Ingredients:
- 4 ounces (115g) dried guajillo chiles, stemmed and seeded
- 2 ounces (57g) dried ancho chiles, stemmed and seeded
- 4 cloves garlic, roughly chopped
- 1 medium onion, roughly chopped
- 1 teaspoon dried oregano
- 1 teaspoon ground cumin
- ½ teaspoon ground coriander
- Salt and freshly ground black pepper to taste
- 2 cups (473ml) chicken broth
- 2 tablespoons olive oil
- 2 pounds (907g) boneless, skinless chicken thighs, cut into 1-inch pieces
- 1 large onion, chopped
- 3 cloves garlic, minced
- 6 cups (1.4L) chicken broth (plus more if needed)
- 1 (25 ounce/709g) can hominy, drained and rinsed
- 1 bay leaf
- Salt and freshly ground black pepper to taste
- Shredded cabbage or lettuce
- Thinly sliced radishes
- Diced avocado
- Lime wedges
- Chopped cilantro
- Crumbled Cotija cheese (or feta if you can't find it)
- Diced onion
- Hot sauce
Instructions:
- Simmer the dried chiles in water to soften, then drain (reserve some soaking liquid).
- Blend the rehydrated chiles with garlic, onion, spices, chicken broth, and reserved soaking liquid to a smooth paste. Season with salt and pepper.
- In a large pot, sear the chicken pieces in olive oil until lightly browned.
- Add the chopped onion and minced garlic to the pot and sauté until softened.
- Transfer the chicken, onions, and garlic to the slow cooker. Add the chile paste, chicken broth, hominy, and bay leaf. Season with salt and pepper.
- Cook on low for 6-8 hours or on high for 3-4 hours, or until the chicken is very tender and easily shreds.
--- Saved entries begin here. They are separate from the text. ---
(* ===== verification/ParamTasks.v ===== *)
(** * Parameters under concurrent calls (node.rs)

    [set_parameter] and [undeclare_parameter] take [&self]; a node can be shared
    between threads, and its Spinner changes the same parameters from its own
    task. A call locks the map twice, or once, and the callbacks in between. Here
    every call is a task that runs one section per step: looking a name up,
    validating, executing the set action, inserting, removing, notifying.
    ParamStore's operations are the runs without interference. *)
From S2P Require Import Prelude Params ParamStore.

(** Whose copy of the code runs. *)
Inductive caller := ByNode | BySpinner.
(** What an event tells. *)
Inductive change := Created | Changed | Deleted.

Section tasks.
Context {W T : Type}.
Abbreviation Node := (Node W T).

Inductive task :=
| LookUp (c : caller) (name : str) (value : ParameterValue)
| Validate (c : caller) (name : str) (value : ParameterValue) (already_set : bool)
| Execute (c : caller) (name : str) (value : ParameterValue) (already_set : bool)
| Insert (name : str) (value : ParameterValue) (already_set : bool)
| Remove (name : str)
| Notify (ch : change) (name : str) (value : ParameterValue)
| Returned (r : SetParametersResult).

(** *** The sections of [set_parameter] *)
Definition lookup_section (c : caller) (name : str) (value : ParameterValue) (n : Node) : task :=
  let already_set := bool_decide (is_Some (parameters n !! name)) in
  if allow_undeclared_parameters (options n) || already_set
  then Validate c name value already_set
  else Returned (Err (lit "Setting undeclared parameter '" ++ name ++ lit "' is not allowed.")).
Definition or_return (r : SetParametersResult) (k : task) : task :=
  match r with Ok _ => k | Err e => Returned (Err e) end.
Definition validate_section (c : caller) (name : str) (value : ParameterValue) (already_set : bool)
    (n : Node) : Node * task :=
  let '(n, r) := match c with
                 | ByNode => validate_parameter_on_set name value n
                 | BySpinner => spinner_validate_parameter_on_set name value n
                 end in
  (n, or_return r (Execute c name value already_set)).
Definition execute_section (c : caller) (name : str) (value : ParameterValue) (already_set : bool)
    (n : Node) : Node * task :=
  let '(n, r) := match c with
                 | ByNode => execute_parameter_set_actions name value n
                 | BySpinner => spinner_execute_parameter_set_actions name value n
                 end in
  (n, or_return r (Insert name value already_set)).
Definition insert_section (name : str) (value : ParameterValue) (already_set : bool) (n : Node) :
    Node * task :=
  (with_parameters (<[name := value]> (parameters n)) n,
   Notify (if already_set then Changed else Created) name value).
(** *** The section of [undeclare_parameter] *)
Definition remove_section (name : str) (n : Node) : Node * task :=
  (with_parameters (delete name (parameters n)) n,
   match parameters n !! name with
   | Some v => Notify Deleted name v
   | None => Returned (Ok tt)
   end).
(** *** Both publish at the end, with a timestamp [t] *)
Definition notify_section (t : T) (ch : change) (name : str) (value : ParameterValue) (n : Node) :
    Node :=
  let p := {| raw_name := name; raw_value := raw_of_value value |} in
  match ch with
  | Created => publish t [p] [] [] n
  | Changed => publish t [] [p] [] n
  | Deleted => publish t [] [] [p] n
  end.

Definition resume (t : T) (k : task) (n : Node) : option (Node * task) :=
  match k with
  | LookUp c name v => Some (n, lookup_section c name v n)
  | Validate c name v a => Some (validate_section c name v a n)
  | Execute c name v a => Some (execute_section c name v a n)
  | Insert name v a => Some (insert_section name v a n)
  | Remove name => Some (remove_section name n)
  | Notify ch name v => Some (notify_section t ch name v n, Returned (Ok tt))
  | Returned _ => None
  end.

(** *** Any number of calls *)
Record World := { shared : Node; tasks : list task }.
Definition World_new (n : Node) : World := {| shared := n; tasks := [] |}.
Inductive event := Call (k : task) | Run (i : nat) (t : T).
Definition initial (k : task) : bool :=
  match k with LookUp _ _ _ | Remove _ => true | _ => false end.
Definition event_step (ev : event) (w : World) : option World :=
  match ev with
  | Call k => if initial k then Some {| shared := shared w; tasks := tasks w ++ [k] |} else None
  | Run i t =>
      k ← tasks w !! i;
      '(n, k) ← resume t k (shared w);
      Some {| shared := n; tasks := <[i := k]> (tasks w) |}
  end.
Definition run_events (evs : list event) (w : World) : option World :=
  foldM (λ w ev, event_step ev w) evs w.
(** A call run to its end without interference. *)
Fixpoint run_alone (t : T) (fuel : nat) (k : task) (n : Node) : option (Node * SetParametersResult) :=
  match k, fuel with
  | Returned r, _ => Some (n, r)
  | _, O => None
  | _, S fuel => '(n, k) ← resume t k n; run_alone t fuel k n
  end.
End tasks.
Arguments World : clear implicits.
Arguments event : clear implicits.

Section lemmas.
Context {W T : Type}.
Abbreviation Node := (Node W T).
Implicit Types (n : Node) (w : World W T) (k : task).

(** Both copies of the code do the same. *)
Lemma validate_section_eq c name v a n :
  validate_section c name v a n =
    let '(n, r) := validate_parameter_on_set name v n in (n, or_return r (Execute c name v a)).
Proof. by destruct c. Qed.
Lemma execute_section_eq c name v a n :
  execute_section c name v a n =
    let '(n, r) := execute_parameter_set_actions name v n in (n, or_return r (Insert name v a)).
Proof. by destruct c. Qed.

(** A call that nothing interferes with is ParamStore's. *)
Lemma sections_set t c name v n :
  run_alone t 5 (LookUp c name v) n = Some (set_parameter t name v n).
Proof.
  cbn [run_alone resume mbind option_bind]. unfold lookup_section, set_parameter.
  destruct (allow_undeclared_parameters _ || _); [|done].
  cbn [run_alone resume mbind option_bind]. rewrite validate_section_eq.
  destruct (validate_parameter_on_set name v n) as [n1 [[]|e]]; cbn [or_return]; [|done].
  cbn [run_alone resume mbind option_bind]. rewrite execute_section_eq.
  destruct (execute_parameter_set_actions name v n1) as [n2 [[]|e]]; cbn [or_return]; [|done].
  by destruct (bool_decide _).
Qed.
Lemma sections_undeclare t name n :
  run_alone t 2 (Remove name) n = Some (undeclare_parameter t name n, Ok tt).
Proof. simpl. unfold undeclare_parameter. by destruct (parameters n !! name). Qed.

(** ** What every section keeps *)
Lemma resume_options t k n n' k' :
  resume t k n = Some (n', k') → options n' = options n ∧ fqn n' = fqn n.
Proof.
  destruct k as [c name v|c name v a|c name v a|name v a|name|ch name v|r]; simpl;
    unfold insert_section, remove_section; intros H; simplify_eq/=; try done.
  - rewrite validate_section_eq in H. pose proof (validate_frame name v n) as (_&_&_&E4&E5).
    by destruct (validate_parameter_on_set name v n); simplify_eq/=.
  - rewrite execute_section_eq in H. pose proof (execute_frame name v n) as (_&_&E4&E5).
    by destruct (execute_parameter_set_actions name v n); simplify_eq/=.
  - by destruct ch.
Qed.

(** A value the node accepts for a parameter: a Boolean for [use_sim_time], and
    otherwise one that the validator accepts in some state of the application. *)
Definition admissible (o : NodeOptions W) (name : str) (v : ParameterValue) : Prop :=
  if decide (name = USE_SIM_TIME) then ∃ b, v = Boolean b
  else match parameter_validator o with
       | Some f => ∃ x, is_ok (f name v x).2 = true
       | None => True
       end.
Lemma validate_admissible name v n n' :
  validate_parameter_on_set name v n = (n', Ok tt) → admissible (options n) name v.
Proof.
  unfold validate_parameter_on_set, admissible, str_eqb. intros H.
  case_bool_decide; [rewrite decide_True by done|rewrite decide_False by done].
  - destruct v; simplify_eq. eauto.
  - destruct (parameter_validator _) as [f|]; [|done]. exists (app n).
    by destruct (f name v (app n)) as [? [[]|]]; simplify_eq/=.
Qed.
Lemma check_each_admissible ps n n' :
  check_each ps n = Ok n' →
  options n' = options n ∧ ∀ name v, (name, v) ∈ ps → admissible (options n) name v.
Proof.
  revert n. induction ps as [|[name v] ps IH]; intros n; simpl.
  - intros [= <-]. split; [done|]. by intros name v ?%not_elem_of_nil.
  - pose proof (validate_frame name v n) as (_&_&_&_&E5).
    pose proof (validate_admissible name v n) as Hadm.
    destruct (validate_parameter_on_set name v n) as [n1 [[]|e]]; [|done]. simpl in E5.
    pose proof (execute_frame name v n1) as (_&_&_&F5).
    destruct (execute_parameter_set_actions name v n1) as [n2 [[]|e]]; [|done]. simpl in F5.
    intros H. apply IH in H as [H1 H2]. rewrite F5, E5 in *. split; [done|].
    intros name' v' [[= -> ->]|Hin]%elem_of_cons; [by eapply Hadm|by apply H2].
Qed.
End lemmas.

(** ** The store under any interleaving *)
Section typed.
Context {W T : Type}.
Abbreviation Node := (Node W T).
Implicit Types (n : Node) (w : World W T) (k : task).
(** The options of the node, and its names when it was made. *)
Context (o : NodeOptions W) (declared : gset str).

Definition may_hold (name : str) (v : ParameterValue) : Prop :=
  admissible o name v ∧ (allow_undeclared_parameters o = true ∨ name ∈ declared).
Definition typed_task k : Prop :=
  match k with
  | Validate _ name _ _ => allow_undeclared_parameters o = true ∨ name ∈ declared
  | Execute _ name v _ | Insert name v _ | Notify _ name v => may_hold name v
  | _ => True
  end.
Definition event_params (e : ParameterEvent T) : list RawParameter :=
  new_parameters e ++ changed_parameters e ++ deleted_parameters e.
Definition typed_node n : Prop :=
  options n = o ∧ map_Forall may_hold (parameters n) ∧
  Forall (λ e, Forall (λ p, may_hold (raw_name p) (value_of_raw (raw_value p))) (event_params e))
    (published n).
- Remove the chicken from the slow cooker and shred it with two forks. Return the shredded chicken to the slow cooker. Discard the bay leaf.
- Taste the posole and adjust seasonings (salt, pepper, maybe a pinch of cumin) as needed. Add more chicken broth if the stew is too thick.
- Ladle the posole into bowls and top with your favorite garnishes.